A trombose venosa cerebral é um tipo de AVC em que um coágulo bloqueia as veias que drenam o sangue do cérebro.

Ela pode ser grave, principalmente quando vem com sonolência intensa, confusão, coma, sangramento no cérebro ou trombose das veias profundas.

O estudo TO-ACT comparou duas estratégias em pacientes graves: tratamento médico padrão sozinho versus tratamento médico padrão mais tratamento endovascular, isto é, um procedimento por cateter para tentar retirar ou dissolver o coágulo.

O resultado principal foi direto: neste estudo, acrescentar o tratamento endovascular não melhorou a recuperação funcional em 12 meses.

Isso não significa que o cateter nunca possa ser considerado. Significa que, para o grupo estudado, o benefício geral não ficou demonstrado. Na prática, a anticoagulação, o controle de complicações e a avaliação por equipe experiente continuam sendo pontos centrais do cuidado.

Diorama médico mostrando trombose venosa cerebral e decisão terapêutica

Em 30 segundos

A trombose venosa cerebral acontece quando as “vias de drenagem” do cérebro entopem por um coágulo. Em vez de faltar sangue por uma artéria entupida, como no AVC mais comum, o problema principal é o sangue ter dificuldade para sair do cérebro.

Isso pode aumentar a pressão dentro da cabeça, causar dor de cabeça, convulsões, alteração de consciência e até sangramento.

O tratamento mais importante costuma ser anticoagulação, geralmente com heparina na fase aguda, mesmo quando existe sangramento em alguns casos. Isso parece estranho à primeira vista, mas faz sentido porque o problema inicial é um coágulo venoso.

O TO-ACT testou se adicionar um procedimento por cateter, com trombectomia mecânica ou remédio local para dissolver o coágulo, melhoraria os resultados.

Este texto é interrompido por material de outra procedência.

(* ===== verification/DnsGate.v ===== *)
(** The per-connection DNS gate of [src/bin/myquic2-server/forward.rs]
    ([DnsGate]): one resolver waiter per (session, name, port), the datagrams
    that arrive meanwhile parked behind it, and the short-lived refusals.

    The hasher is std's randomly seeded one: a parameter.  The mutex makes each
    access of the slot array one step.  The one-slot hint is three atomics: a
    section of the lock gives the stores it makes, in their order, and a claim reads
    the three without the lock ([claim_hint] takes what each load returned), so a
    reading may fall between the stores of a section, or across several. *)
From S2P Require Import Prelude DnsKey DnsMemo DnsAnswer.

Definition DNS_GATE_SLOTS : Z := 8.
Definition DNS_GATE_INFLIGHT_TTL_MS : Z := 15000.
Definition DNS_GATE_PARK_ITEMS : Z := 4.
Definition DNS_GATE_PARK_BYTES : Z := 8 * 1024.
Definition DNS_GATE_FILTERED_TTL_MS : Z := 60000.

(** [Hasher::write_*]: what the key feeds to the hasher, in order. *)
Inductive HashWrite : Type := W32 (n : Z) | W16 (n : Z) | W8 (n : Z) | WSize (n : Z).

Class GateHasher : Type := { finish_hash : list HashWrite -> Z }.

(** [gate_ttl_ms] of a duration in nanoseconds. *)
Definition gate_ttl_ms (ttl : Z) : Z := Z.min (ttl / 10 ^ 6) (2 ^ 64 - 1).

Definition filtered_ttl_ms (c : Clock) (epoch : Z) (m : Memo) (host : bytes) (port : Z) : res unit Z :=
  let! r := lookup_cached_fast_with_ttl c epoch m host port in
  let life := if r.2 =? 0 then DNS_CACHE_TTL_MS else r.2 in
  Ok (Z.min life DNS_GATE_FILTERED_TTL_MS).

Inductive GateState : Type := GInFlight | GUnusable.

#[export] Instance GateState_eq_dec : EqDecision GateState.
Proof. solve_decision. Defined.

Inductive GateClaim : Type := Proceed (generation : Z) | InFlight | Unusable.

Record GateEntry : Type := mkGate {
  ge_key : Z;
  ge_state : GateState;
  ge_deadline : Z;
  ge_generation : Z;
  ge_parked : list bytes;
  ge_parked_bytes : Z
}.

(** [GateInner] and the three atomics of the hint. *)
Record DnsGate : Type := mkDnsGate {
  dg_entries : list (option GateEntry);
  dg_next_generation : Z;
  dg_hot_key : Z;
  dg_hot_state : Z;
  dg_hot_deadline : Z
}.

Definition DnsGate_new : DnsGate := mkDnsGate (repeat None (Z.to_nat DNS_GATE_SLOTS)) 0 0 0 0.

Definition with_entries (es : list (option GateEntry)) (g : DnsGate) : DnsGate :=
  mkDnsGate es (dg_next_generation g) (dg_hot_key g) (dg_hot_state g) (dg_hot_deadline g).

Definition state_code (s : GateState) : Z := match s with GInFlight => 1 | GUnusable => 2 end.
Definition state_claim (s : GateState) : GateClaim := match s with GInFlight => InFlight | GUnusable => Unusable end.

(** One store to the hint, and a sequence of them. *)
Inductive HotStore : Type := HDeadline (d : Z) | HState (n : Z) | HKey (k : Z).
Definition hot_store (g : DnsGate) (x : HotStore) : DnsGate :=
  match x with
  | HDeadline d => mkDnsGate (dg_entries g) (dg_next_generation g) (dg_hot_key g) (dg_hot_state g) d
  | HState n => mkDnsGate (dg_entries g) (dg_next_generation g) (dg_hot_key g) n (dg_hot_deadline g)
  | HKey k => mkDnsGate (dg_entries g) (dg_next_generation g) k (dg_hot_state g) (dg_hot_deadline g)
  end.
Definition hot_stores (l : list HotStore) (g : DnsGate) : DnsGate := fold_left hot_store l g.

Definition publish_hot (key : Z) (s : GateState) (deadline : Z) : list HotStore := [HDeadline deadline; HState (state_code s); HKey key].
Definition clear_hot : list HotStore := [HKey 0].

(** A section that ran to its end: what it answers, its stores made. *)
Definition settle {A} (r : A * list HotStore * DnsGate) : A * DnsGate := (r.1.1, hot_stores r.1.2 r.2).

Section Gate.
Context `{GateHasher}.

(** The name's end: trailing dots go, the first byte stays. *)
Definition gate_key (s : Z) (host : bytes) (port : Z) : Z :=
  let name := dns_name_bytes host in
  finish_hash (W32 s :: W16 port :: ((fun b => W8 (to_ascii_lowercase b)) <$> name) ++ [WSize (len name)]).

Definition live_for (key now : Z) (e : GateEntry) : bool := (ge_key e =? key) && (now <? ge_deadline e).

(** [.iter().flatten().find(p)], with the slot it is found in, and
    [.iter().position(p)]. *)
Fixpoint find_slot (p : GateEntry -> bool) (es : list (option GateEntry)) : option (nat * GateEntry) :=
  match es with
  | [] => None
  | Some e :: rest => if p e then Some (0%nat, e) else prod_map S id <$> find_slot p rest
  | None :: rest => prod_map S id <$> find_slot p rest
  end.
Definition find_entry (p : GateEntry -> bool) (es : list (option GateEntry)) : option GateEntry := snd <$> find_slot p es.
Fixpoint slot_pos (p : option GateEntry -> bool) (es : list (option GateEntry)) : option nat :=
  match es with
  | [] => None
  | e :: rest => if p e then Some 0%nat else S <$> slot_pos p rest
  end.
Definition reusable (now : Z) (e : option GateEntry) : bool :=
  match e with None => true | Some x => ge_deadline x <=? now end.

(** The fast read of the hint, outside the lock, from what its loads return: the
    key, then the deadline, then the state. *)
Definition hint_for (key hot_key : Z) : bool := negb (key =? 0) && (hot_key =? key).
Definition hint_state (hot_state : Z) : option GateClaim :=
  if hot_state =? 1 then Some InFlight else if hot_state =? 2 then Some Unusable else None.
Definition claim_hint (key now hot_key hot_deadline hot_state : Z) : option GateClaim :=
  if hint_for key hot_key then
    if now <? hot_deadline then hint_state hot_state else None
  else None.

(** The rest of [DnsGate::claim], under the lock. *)
Definition claim_locked (key now : Z) (g : DnsGate) : GateClaim * list HotStore * DnsGate :=
  let es := dg_entries g in
  let hit :=
    match find_entry (fun e => live_for key now e && bool_decide (ge_state e = GInFlight)) es with
    | Some e => Some e
    | None => find_entry (live_for key now) es
    end in
  match hit with
  | Some e => (state_claim (ge_state e), publish_hot key (ge_state e) (ge_deadline e), g)
  | None =>
      let generation := dg_next_generation g in
      let slot := default (Z.to_nat (generation mod DNS_GATE_SLOTS)) (slot_pos (reusable now) es) in
      let deadline := saturating_add now DNS_GATE_INFLIGHT_TTL_MS in
      let es := <[slot := Some (mkGate key GInFlight deadline generation [] 0)]> es in
      let g := mkDnsGate es (as_u32 (generation + 1)) (dg_hot_key g) (dg_hot_state g) (dg_hot_deadline g) in
      (Proceed generation, publish_hot key GInFlight deadline, g)
  end.

(** [DnsGate::claim] with nobody else at the gate. *)
Definition gate_claim (s : Z) (host : bytes) (port now_ms : Z) (g : DnsGate) : GateClaim * DnsGate :=
  let key := gate_key s host port in
  match claim_hint key now_ms (dg_hot_key g) (dg_hot_deadline g) (dg_hot_state g) with
  | Some c => (c, g)
  | None => settle (claim_locked key now_ms g)
  end.

Definition set_parked (e : GateEntry) (parked : list bytes) (n : Z) : GateEntry :=
  mkGate (ge_key e) (ge_state e) (ge_deadline e) (ge_generation e) parked n.

Definition gate_park (s : Z) (host : bytes) (port now_ms : Z) (payload : bytes) (g : DnsGate) : bool * DnsGate :=
  let key := gate_key s host port in
  match find_slot (fun e => (ge_key e =? key) && bool_decide (ge_state e = GInFlight) && (now_ms <? ge_deadline e)) (dg_entries g) with
  | None => (false, g)
  | Some (i, e) =>
      if (DNS_GATE_PARK_ITEMS <=? len (ge_parked e))
         || (DNS_GATE_PARK_BYTES <? saturating_add (ge_parked_bytes e) (len payload))
      then (false, g)
      else (true, with_entries (<[i := Some (set_parked e (ge_parked e ++ [payload]) (ge_parked_bytes e + len payload))]> (dg_entries g)) g)
  end.

Definition owned_by (key generation : Z) (e : GateEntry) : bool := (ge_key e =? key) && (ge_generation e =? generation).

Definition take_parked (s : Z) (host : bytes) (port generation : Z) (g : DnsGate) : list bytes * DnsGate :=
  match find_slot (owned_by (gate_key s host port) generation) (dg_entries g) with
  | None => ([], g)
  | Some (i, e) => (ge_parked e, with_entries (<[i := Some (set_parked e [] 0)]> (dg_entries g)) g)
  end.

(** The sum over the claim's entries, each left without its followers. *)
Definition drain_entry (key generation : Z) (o : option GateEntry) : option GateEntry :=
  match o with
  | Some e => Some (if owned_by key generation e then set_parked e [] 0 else e)
  | None => None
  end.
Definition parked_lost (key generation : Z) (es : list (option GateEntry)) : Z :=
  foldr (fun o acc => match o with
    | Some e => if owned_by key generation e then len (ge_parked e) + acc else acc
    | None => acc end) 0 es.

(** [DnsGate::finish], with the number of [REFUSED] it counts. *)
Definition gate_finish (s : Z) (host : bytes) (port generation : Z) (unusable : option Z) (now : Z) (g : DnsGate) : Z * list HotStore * DnsGate :=
  let key := gate_key s host port in
  let lost := parked_lost key generation (dg_entries g) in
  let es := drain_entry key generation <$> dg_entries g in
  let verdict ttl i :=
    let deadline := saturating_add now (gate_ttl_ms ttl) in
    (lost, publish_hot key GUnusable deadline, with_entries (<[i := Some (mkGate key GUnusable deadline generation [] 0)]> es) g) in
  match find_slot (owned_by key generation) es with
  | Some (i, _) =>
      match unusable with
      | Some ttl => verdict ttl i
      | None => (lost, clear_hot, with_entries (<[i := None]> es) g)
      end
  | None =>
      match unusable with
      | Some ttl =>
          if existsb (fun o => match o with Some e => live_for key now e | None => false end) es then (lost, [], with_entries es g)
          else match slot_pos (reusable now) es with
               | Some i => verdict ttl i
               | None => (lost, [], with_entries es g)
               end
      | None =>
          if existsb (fun o => match o with Some e => ge_key e =? key | None => false end) es then (lost, [], with_entries es g)
          else (lost, clear_hot, with_entries es g)
      end
  end.

End Gate.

Em 12 meses, 67% dos pacientes no grupo endovascular e 68% no grupo de tratamento padrão estavam sem incapacidade relevante pela escala usada no estudo. Ou seja: o estudo não mostrou vantagem funcional do procedimento endovascular.

O que importa de verdade

Mensagem 1

  • Em 1 frase: O tratamento endovascular não melhorou a recuperação funcional no TO-ACT.
  • Por que isso importa: Procedimentos invasivos devem demonstrar benefício claro, especialmente em doenças graves.
  • A nuance: O estudo foi pequeno e não prova que o cateter nunca tenha papel em pacientes muito selecionados.

Mensagem 2

  • Em 1 frase: A anticoagulação segue como pilar do tratamento da trombose venosa cerebral.
  • Por que isso importa: Muitas famílias estranham usar anticoagulante quando há sangramento, mas na trombose venosa cerebral a lógica é tratar o coágulo que bloqueia a drenagem.
  • A nuance: A decisão precisa considerar imagem, gravidade, risco de sangramento, causa da trombose e evolução clínica.

Mensagem 3

  • Em 1 frase: Um resultado “negativo” também ajuda a medicina.
  • Por que isso importa: Ele evita que um procedimento seja usado como solução automática sem prova de melhora real.
  • A nuance: Estudos futuros podem avaliar técnicas, dispositivos e subgrupos diferentes.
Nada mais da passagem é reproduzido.